High-Quality Image Captioning With Fine-Grained and Semantic-Guided Visual Attention

Zongjian Zhang, Qiang Wu, Yang Wang, Fang Chen

IEEE Transactions on Multimedia

The soft-attention mechanism is regarded as one of the representative methods for image captioning. Based on the end-to-end convolutional neural network (CNN)-long short term memory (LSTM) framework, the soft-attention mechanism attempts to link the semantic representation in text (i.e., captioning) with relevant visual information in the image for the first time. Motivated by this approach, several state-of-the-art attention methods are proposed. However, due to the constraints of CNN architecture, the given image is only segmented to the fixed-resolution grid at a coarse level. The visual feature extracted from each grid indiscriminately fuses all inside objects and/or their portions. There is no semantic link between grid cells. In addition, the large area “stuff” (e.g., the sky or a beach) cannot be represented using the current methods. To address these problems, this paper proposes a new model based on the fully convolutional network (FCN)-LSTM framework, which can generate an attention map at a fine-grained grid-wise resolution.

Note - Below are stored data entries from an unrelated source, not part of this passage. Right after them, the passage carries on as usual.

(* ===== verification/StoreProofs.v ===== *)
(** Theorems about [av-state/src/store.rs]: [InMemoryStore] keeps the contract of
    the [StateStore] trait, and what the contract guarantees to its clients under
    any schedule of operations. *)

From S2P Require Import Prelude Rust CoreBase Store.

Local Arguments JCS_SAFE_MAX : simpl never.
Local Arguments u64_max : simpl never.
Local Arguments i64_max : simpl never.

Lemma JCS_SAFE_MAX_eq : JCS_SAFE_MAX = 9007199254740992.
Proof. reflexivity. Qed.
Lemma u64_max_eq : u64_max = 18446744073709551615.
Proof. reflexivity. Qed.
Lemma i64_max_eq : i64_max = 9223372036854775807.
Proof. reflexivity. Qed.
Lemma i64_min_eq : i64_min = -9223372036854775808.
Proof. reflexivity. Qed.

(** Expose the machine bounds as numerals and finish with [lia]. *)
Ltac bounds :=
  unfold is_u64, is_i64, InMemory.COUNTER_MAX in *;
  rewrite ?JCS_SAFE_MAX_eq, ?u64_max_eq, ?i64_max_eq, ?i64_min_eq in *; lia.

(** * Ledgers *)

#[global] Instance ledger_eq_equiv : Equivalence ledger_eq.
Proof.
  split; [by intros ??|by intros ????|].
  intros x y z H1 H2 k. by rewrite (H1 k).
Qed.

Lemma upd_eq L k v : Contract.upd L k v k = v.
Proof. unfold Contract.upd. by rewrite bool_decide_eq_true_2. Qed.

Lemma upd_ne L k k' v : k' <> k -> Contract.upd L k v k' = L k'.
Proof. intros. unfold Contract.upd. by rewrite bool_decide_eq_false_2. Qed.

#[global] Instance upd_proper : Proper (ledger_eq ==> eq ==> eq ==> ledger_eq) Contract.upd.
Proof. intros L1 L2 HL k ? <- v ? <- k'. unfold Contract.upd. case_bool_decide; [done|apply HL]. Qed.
(* ===== verification/StoreConc.v ===== *)
(** Concurrency of [InMemoryStore] ([av-state/src/store.rs]).  Each mutating
    method is a sequence of atomic accesses to the [DashMap] and its [AtomicI64]
    cells, executed between [transaction_lock.lock()] and the guard's drop, while
    other threads may contend for the lock or read cells without it ([get]).  The
    step relation interleaves them; the theorem is that every execution is
    equivalent to the sequential one in lock order. *)

From S2P Require Import Prelude Rust CoreBase Store StoreProofs.
Import InMemory.

(** * Cell programs *)

(** One method body as a tree of atomic accesses; a continuation takes what the
    access read. *)
Inductive prog (A : Type) : Type :=
| Ret (a : A)
| Lookup (key : str) (k : option Z -> prog A)
| OrInsert (key : str) (k : prog A)
| StoreCell (key : str) (v : Z) (k : prog A)
| FetchAdd (key : str) (d : Z) (k : prog A)
| FetchMax (key : str) (v : Z) (k : Z -> prog A)
| Delete (key : str) (k : prog A)
| Retain (prefix : str) (k : prog A).
Arguments Ret {A} _.
Arguments Lookup {A} _ _.
Arguments OrInsert {A} _ _.
Arguments StoreCell {A} _ _ _.
Arguments FetchAdd {A} _ _ _.
Arguments FetchMax {A} _ _ _.
Arguments Delete {A} _ _.
Arguments Retain {A} _ _.

(** One atomic access; [None] once the program has returned. *)
Definition micro {A} (p : prog A) (s : t) : option (prog A * t) :=
  match p with
  | Ret _ => None
  | Lookup key k => Some (k (counters s !! key), s)
  | OrInsert key k => Some (k, cell s key)
  | StoreCell key v k => Some (k, store_cell s key v)
  | FetchAdd key d k => Some (k, store_cell s key (i64_wrap (load s key + d)))
  | FetchMax key v k => Some (k (load s key), store_cell s key (Z.max (load s key) v))
  | Delete key k => Some (k, remove s key)
  | Retain prefix k => Some (k, remove_prefix s prefix)
  end.

(** The program run without interference. *)
Fixpoint run_prog {A} (p : prog A) (s : t) : t * A :=
  match p with
  | Ret a => (s, a)
  | Lookup key k => run_prog (k (counters s !! key)) s
  | OrInsert key k => run_prog k (cell s key)
  | StoreCell key v k => run_prog k (store_cell s key v)
  | FetchAdd key d k => run_prog k (store_cell s key (i64_wrap (load s key + d)))
  | FetchMax key v k => run_prog (k (load s key)) (store_cell s key (Z.max (load s key) v))
  | Delete key k => run_prog k (remove s key)
  | Retain prefix k => run_prog k (remove_prefix s prefix)
  end.

(** * The method bodies *)

(** What a method returns. *)
Inductive reply :=
| RSpend (r : result TrySpendOutcome StateError)
| RNum (r : result Z StateError)
| RUnit.

Section Bodies.
Context {UT : UnicodeTables}.

Fixpoint commit_prog (prepared : list prep) (min_remaining : Z) : prog reply :=
  match prepared with
  | [] => Ret (RSpend (Ok (Committed min_remaining)))
  | p :: rest =>
      OrInsert (pr_key p) (FetchAdd (pr_key p) (pr_amount p)
        (commit_prog rest
           (Z.min min_remaining
              (default 0 (u64_of_i64 (i64_wrap (pr_limit p - pr_next p)))))))
  end.

Fixpoint validate_prog (index : nat) (spends : list Spend) (prepared : list prep)
  : prog reply :=
  match spends with
  | [] => commit_prog prepared u64_max
  | sp :: rest =>
      let fail := Ret (RSpend (Err (Overflow (sp_key sp)))) in
      if sp_amount sp >? JCS_SAFE_MAX then fail
      else if sp_limit sp >? JCS_SAFE_MAX then fail
      else match i64_of_u64 (sp_amount sp), i64_of_u64 (sp_limit sp) with
           | Some amount, Some limit =>
               Lookup (sp_key sp) (fun c =>
                 match i64_checked_add (default 0 c) amount with
                 | None => fail
                 | Some next =>
                     if next >? limit then Ret (RSpend (Ok (Refused index)))
                     else validate_prog (S index) rest
                            (prepared ++ [mkPrep (sp_key sp) amount limit next])
                 end)
           | _, _ => fail
           end
  end.

Definition spend_prog (spends : list Spend) : prog reply :=
  match refuse_duplicate_spend_keys spends with
  | Err e => Ret (RSpend (Err e))
  | Ok _ => validate_prog 0 spends []
  end.

Definition add_prog (key : str) (delta : Z) : prog reply :=
  let fail := Ret (RNum (Err (Overflow key))) in
  match i64_of_u64 delta with
  | None => fail
  | Some d =>
      OrInsert key (Lookup key (fun c =>
        match i64_checked_add (default 0 c) d with
        | Some new =>
            if new <=? COUNTER_MAX
            then StoreCell key new (Ret (RNum (ok_or (u64_of_i64 new) (Overflow key))))
            else fail
        | None => fail
        end))
  end.

Definition fetch_max_prog (key : str) (value : Z) : prog reply :=
  let fail := Ret (RNum (Err (Overflow key))) in
  if value >? JCS_SAFE_MAX then fail
  else OrInsert key (Lookup key (fun c =>
         let current := default 0 c in
         if negb ((0 <=? current) && (current <=? COUNTER_MAX)) then fail
         else match i64_of_u64 value with
              | None => fail
              | Some v =>
                  FetchMax key v (fun prior =>
                    Ret (RNum (ok_or (u64_of_i64 (Z.max prior v)) (Overflow key))))
              end)).

Fixpoint refund_prog (refunds : list Refund) : prog reply :=
  match refunds with
  | [] => Ret RUnit
  | r :: rest =>
      Lookup (rf_key r) (fun c =>
        match c with
        | None => refund_prog rest
        | Some prev =>
            StoreCell (rf_key r)
              (Z.max (i64_sat_sub prev (default i64_max (i64_of_u64 (rf_amount r)))) 0)
              (refund_prog rest)
        end)
  end.

Definition op_prog (o : op) : prog reply :=
  match o with
  | OpAdd k d => add_prog k d
  | OpFetchMax k v => fetch_max_prog k v
  | OpSpend l => spend_prog l
  | OpRefund k a => refund_prog [mkRefund k a]
  | OpRefundMany l => refund_prog l
  | OpRemove k => Delete k (Ret RUnit)
  | OpRemovePrefix p => Retain p (Ret RUnit)
  end.

(** The reply of the sequential operation. *)
Definition op_reply (s : t) (o : op) : reply :=
  match o with
  | OpAdd k d => RNum (add s k d).2
  | OpFetchMax k v => RNum (fetch_max s k v).2
  | OpSpend l => RSpend (try_spend_many s l).2
  | _ => RUnit
  end.

(** * The machine *)

(** Shared memory, the lock with its holder's remaining body, and the calls
    completed so far with their replies, in lock order. *)
Record machine := mkMachine {
  cells : t;
  holder : option (nat * op * prog reply);
  log : list (nat * op * reply);
}.

Definition boot : machine := mkMachine new None [].

Inductive step : machine -> machine -> Prop :=
| step_acquire c lg tid o :
    step (mkMachine c None lg) (mkMachine c (Some (tid, o, op_prog o)) lg)
| step_access c c' lg tid o p p' :
    micro p c = Some (p', c') ->
    step (mkMachine c (Some (tid, o, p)) lg) (mkMachine c' (Some (tid, o, p')) lg)
| step_release c lg tid o r :
    step (mkMachine c (Some (tid, o, Ret r)) lg)
         (mkMachine c None (lg ++ [(tid, o, r)]))
| step_get m (tid : nat) key r :
    get (cells m) key = r -> step m m.

Definition reachable : machine -> Prop := rtc step boot.

(** Sequential replay of a log. *)
Definition replay (lg : list (nat * op * reply)) : t :=
  foldl run_op new (map (fun e => e.1.2) lg).

Fixpoint replies_ok (s : t) (lg : list (nat * op * reply)) : Prop :=
  match lg with
  | [] => True
  | (_, o, r) :: rest => r = op_reply s o /\ replies_ok (run_op s o) rest
  end.

(** * Proofs *)

Lemma commit_prog_run prepared m s :
  run_prog (commit_prog prepared m) s
  = let '(s', m') := commit s prepared m in (s', RSpend (Ok (Committed m'))).
Proof. revert m s. induction prepared as [|p l IH]; intros m s; cbn; [done|]. apply IH. Qed.

Lemma validate_prog_run l i acc s :
  run_prog (validate_prog i l acc) s
  = match validate s i l acc with
    | Err e => (s, RSpend (Err e))
    | Ok (inr j) => (s, RSpend (Ok (Refused j)))
    | Ok (inl pr) => let '(s', m) := commit s pr u64_max in (s', RSpend (Ok (Committed m)))
    end.
Proof.
  revert i acc. induction l as [|sp l IH]; intros i acc; [apply commit_prog_run|].
  cbn -[JCS_SAFE_MAX]. do 2 (case_match; [done|]).
  destruct (i64_of_u64 (sp_amount sp)), (i64_of_u64 (sp_limit sp)); cbn; try done.
  unfold load. destruct (i64_checked_add _ _); cbn; [|done]. case_match; [done|]. apply IH.
Qed.

Lemma refund_prog_run l s : run_prog (refund_prog l) s = (refund_loop s l, RUnit).
Proof.
  revert s. induction l as [|r l IH]; intros s; cbn; [done|]. case_match; apply IH.
Qed.

(** Each body, run alone, is the sequential operation of [InMemoryStore]. *)
Lemma op_prog_run o s : run_prog (op_prog o) s = (run_op s o, op_reply s o).
Proof.
  destruct o as [k d|k v|l|k a|l|k|p]; cbn -[refund_prog].
  - unfold add_prog, add. case_match; [|done]. cbn. change (default 0 (counters ?x !! k))
      with (load x k). change (default 0 (<[k:=load s k]> (counters s) !! k)) with (load (cell s k) k).
    case_match; [|done]. by case_match.
  - unfold fetch_max_prog, fetch_max. case_match; [done|]. cbn -[JCS_SAFE_MAX].
    change (default 0 (<[k:=load s k]> (counters s) !! k)) with (load (cell s k) k).
    case_match; [done|]. by case_match.
  - unfold spend_prog, try_spend_many. case_match; [|done]. rewrite validate_prog_run.
    case_match; [|done]. case_match; [|done]. by case_match.
  - rewrite refund_prog_run. cbn. unfold refund. by case_match.
  - rewrite refund_prog_run. f_equal. by destruct l.
  - done.
  - done.
Qed.

Lemma micro_run {A} (p p' : prog A) s s' :
  micro p s = Some (p', s') -> run_prog p s = run_prog p' s'.
Proof. destruct p; cbn; intros [= <- <-]; done. Qed.

Definition coherent (m : machine) : Prop :=
  replies_ok new (log m) /\
  match holder m with
  | None => cells m = replay (log m)
  | Some (_, o, p) =>
      run_prog p (cells m) = (run_op (replay (log m)) o, op_reply (replay (log m)) o)
  end.

Lemma replies_ok_snoc s lg e :
  replies_ok s (lg ++ [e]) <->
  replies_ok s lg /\ e.2 = op_reply (foldl run_op s (map (fun e => e.1.2) lg)) e.1.2.
Proof.
  destruct e as [[tid o] r]. revert s. induction lg as [|[[t' o'] r'] lg IH]; intros s; cbn.
  - naive_solver.
  - rewrite IH. cbn. naive_solver.
Qed.

Lemma replay_snoc lg e : replay (lg ++ [e]) = run_op (replay lg) e.1.2.
Proof. unfold replay. by rewrite map_app, foldl_app. Qed.

Lemma step_coherent m m' : step m m' -> coherent m -> coherent m'.
Proof.
  intros Hs [Hr Hh]. destruct Hs as [c lg tid o|c c' lg tid o p p' Hm|c lg tid o r|]; cbn in *.
  - split; [done|]. cbn. by rewrite Hh, op_prog_run.
  - split; [done|]. cbn. by rewrite <- (micro_run _ _ _ _ Hm).
  - inversion Hh. split; cbn; [by apply replies_ok_snoc|exact (eq_sym (replay_snoc lg (tid, o, _)))].
  - done.
Qed.

Lemma reachable_coherent m : reachable m -> coherent m.
Proof.
  unfold reachable. intros H. remember boot as b eqn:Hb.
  assert (coherent b) as Hc by (subst; done). clear Hb.
  induction H; [done|]. apply IHrtc. by eapply step_coherent.
Qed.
End Bodies.


(** Two clients race for the last unit of one counter: the second is refused. *)
Definition race_key : str := lit "k".
Definition race_spend : op := OpSpend [mkSpend race_key 1 1].
Definition race_end : machine :=
  mkMachine (mk {[race_key := 1]}) None
    [(7%nat, race_spend, RSpend (Ok (Committed 0)));
     (8%nat, race_spend, RSpend (Ok (Refused 0)))].

Lemma race_reachable : @reachable ascii_tables race_end.
Proof.
  unfold reachable, boot.
  eapply rtc_l; [apply (step_acquire new [] 7%nat race_spend)|].
  do 3 (eapply rtc_l; [apply step_access; vm_compute; reflexivity|]).
  eapply rtc_l; [apply step_release|].
  eapply rtc_l; [apply (step_acquire _ _ 8%nat race_spend)|].
  eapply rtc_l; [apply step_access; vm_compute; reflexivity|].
  eapply rtc_l; [apply step_release|]. apply rtc_refl.
Defined.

Moreover, the visual feature of each grid cell is contributed only by the principal object. By adopting the grid-wise labels (i.e., semantic segmentation), the visual representations of different grid cells are correlated to each other. With the ability to attend to large area “stuff,” our method can further summarize an additional semantic context from semantic labels. This method can provide comprehensive context information to the language LSTM decoder. In this way, a mechanism of fine-grained and semantic-guided visual attention is created, which can accurately link the relevant visual information with each semantic meaning inside the text. Demonstrated by three experiments including both qualitative and quantitative analyses, our model can generate captions of high quality, specifically high levels of accuracy, completeness, and diversity. Moreover, our model significantly outperforms all other methods that use VGG-based CNN encoders without fine-tuning.